■ Exercise instructions: Collect every line of the records below that contains the word "testbit".

(Collection entries)
(** The comparison operators of [Hash] are those of the numbers the hashes
    denote: [operator==] (a loop over 32-bit words) is equality, [operator<] and
    [cmp] (lexicographic byte loops) are the numeric order, and the conversion to
    [bool] tests for a non-zero hash. *)
Theorem hash_operators N a b :
  (N mod 4 = 0)%nat -> wf_hash N a -> wf_hash N b ->
  (op_eq N a b = true <-> a = b) /\
  op_lt a b = (be_Z a <? be_Z b) /\
  cmp a b = sign_of (Z.compare (be_Z a) (be_Z b)) /\
  op_bool N a = negb (be_Z a =? 0).
Proof.
  intros HN Ha Hb. pose proof Ha as [La Wa]. pose proof Hb as [Lb Wb].
  split; [by apply op_eq_true_iff|]. split_and!; [|apply cmp_be; [done|done|congruence]|].
  - rewrite op_lt_cmp, cmp_be by (done || congruence). unfold Z.ltb. by destruct (be_Z a ?= be_Z b).
  - pose proof (op_bool_false_iff N a HN Ha) as H0. rewrite <- La in H0.
    rewrite <- be_Z_zero_iff in H0 by done. rewrite La in H0.
    destruct (op_bool N a), (Z.eqb_spec (be_Z a) 0); naive_solver.
Qed.

Lemma hash_operators_witness : op_lt [0; 0; 1; 0] [0; 0; 0; 9] = false.
Proof.
  destruct (hash_operators 4 [0; 0; 1; 0] [0; 0; 0; 9]) as (_ & H & _);
    [reflexivity|by_compute|by_compute|exact H].
Defined.

(** [setBit] changes exactly the bit it names: reading bit [m] after
    writing [b] to bit [n] gives [b] when [m = n] and the old bit otherwise, and
    the result is again a well-formed hash. *)
Theorem getBit_setBit N h n m b :
  wf_hash N h -> 0 <= n < 8 * Z.of_nat N -> 0 <= m ->
  getBit (setBit h n b) m = (if m =? n then b else getBit h m) /\ wf_hash N (setBit h n b).
Proof.
  intros Hh Hn Hm. split; [|by apply setBit_wf_hash].
  destruct Hh as [<- Hh]. by apply getBit_setBit_eq.
Qed.

Lemma getBit_setBit_witness : getBit (setBit [0; 255] 9 false) 9 = false.
Proof. apply (getBit_setBit 2 [0; 255] 9 9 false); [by_compute|lia|lia]. Defined.

(** [lowbit] returns -1 on the zero hash and otherwise the position of
    the last bit that is set; in both cases the result is below [8 N]. *)
Theorem lowbit_spec N h :
  wf_hash N h ->
  if be_Z h =? 0 then lowbit h = -1
  else 0 <= lowbit h < 8 * Z.of_nat N /\ getBit h (lowbit h) = true /\
       forall j, lowbit h < j < 8 * Z.of_nat N -> getBit h j = false.
Proof.
  intros [<- Hwf]. destruct (Z.eqb_spec (be_Z h) 0) as [H0|H0]; rewrite be_Z_zero_iff in H0 by done.
  - by apply lowbit_zero.
  - by apply lowbit_last_set.
Qed.

Lemma lowbit_spec_witness : lowbit [0; 0] = -1.
Proof. apply (lowbit_spec 2 [0; 0]). by_compute. Defined.

(** [commonBits] terminates (eight iterations of the inner loop suffice)
    and counts the bits of the longest common prefix: all bits below the result
    agree, and the bit at the result differs unless the hashes are equal. *)
Theorem commonBits_prefix N a b :
  wf_hash N a -> wf_hash N b ->
  exists k, commonBits a b = Some k /\ 0 <= k <= 8 * Z.of_nat N /\
    (forall j, 0 <= j < k -> getBit a j = getBit b j) /\
    (k < 8 * Z.of_nat N -> getBit a k <> getBit b k).
Proof.
  intros [La Wa] [Lb Wb]. unfold commonBits. rewrite commonBits_from_log2 by (done || congruence).
  rewrite xor_dist_lxor, La by (done || congruence). set (n := 8 * Z.of_nat N).
  pose proof (be_Z_range a Wa) as Ra. pose proof (be_Z_range b Wb) as Rb.
  rewrite La, pow256 in Ra. rewrite Lb, pow256 in Rb. fold n in Ra, Rb.
  assert (forall j, 0 <= j < n -> getBit a j = getBit b j <->
    Z.testbit (Z.lxor (be_Z b) (be_Z a)) (n - 1 - j) = false) as Hbit.
  { intros j Hj. rewrite !getBit_be by (try done; rewrite ?La, ?Lb; fold n; lia).
    rewrite La, Lb, Z.lxor_spec. fold n. destruct (Z.testbit _ _), (Z.testbit _ _); naive_solver. }
  destruct (Z.eqb_spec (Z.lxor (be_Z b) (be_Z a)) 0) as [E|E]; eexists; (split; [done|]).
  - split_and!; [lia|lia| |lia]. intros j Hj. apply Hbit; [lia|]. rewrite E. apply Z.bits_0.
  - pose proof (lxor_range n (be_Z b) (be_Z a) ltac:(lia) ltac:(lia) ltac:(lia)) as Rx.
    set (x := Z.lxor (be_Z b) (be_Z a)) in *.
    assert (Z.log2 x < n) by (apply Z.log2_lt_pow2; lia). pose proof (Z.log2_nonneg x).
    split_and!; [lia|lia| |].
    + intros j Hj. apply Hbit; [lia|]. apply Z.bits_above_log2; lia.
    + intros _ Heq. apply Hbit in Heq; [|lia].
      replace (n - 1 - _) with (Z.log2 x) in Heq by lia. by rewrite Z.bit_log2 in Heq by lia.
Qed.

Lemma commonBits_prefix_witness :
  exists k, commonBits [1; 16] [1; 24] = Some k /\ 0 <= k <= 16 /\
    (forall j, 0 <= j < k -> getBit [1; 16] j = getBit [1; 24] j) /\
    (k < 16 -> getBit [1; 16] k <> getBit [1; 24] k).
Proof. apply (commonBits_prefix 2 [1; 16] [1; 24]); by_compute. Defined.

(** The text form round-trips: parsing what [toString] prints gives the
    hash back, and a string that is too short or not hexadecimal parses to the
    all-zero hash rather than failing. *)
Theorem hex_roundtrip N h s :
  wf_hash N h ->
  Hash_of_string N (toString h) = h /\ length (toString h) = (2 * N)%nat /\
  ((length s < 2 * N)%nat \/ fromString_loop N s = None -> Hash_of_string N s = Hash_zero N).
Proof.
  intros [<- Hwf]. split_and!.
  - unfold Hash_of_string, fromString. rewrite length_toString.
    destruct (Z.ltb_spec (Z.of_nat (2 * length h)) (2 * Z.of_nat (length h))); [lia|].
    by rewrite fromString_loop_toString.
  - apply length_toString.
  - intros Hs. unfold Hash_of_string, fromString. case_match; [done|].
    destruct Hs as [?| ->]; [zb; lia|done].
Qed.

Lemma hex_roundtrip_witness : Hash_of_string 2 (toString [10; 255]) = [10; 255].
Proof. apply (hex_roundtrip 2 [10; 255] []). by_compute. Defined.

■ Answer to the problem:
    Z.testbit (Z.lxor (be_Z b) (be_Z a)) (n - 1 - j) = false) as Hbit.
    rewrite La, Lb, Z.lxor_spec. fold n. destruct (Z.testbit _ _), (Z.testbit _ _); naive_solver. }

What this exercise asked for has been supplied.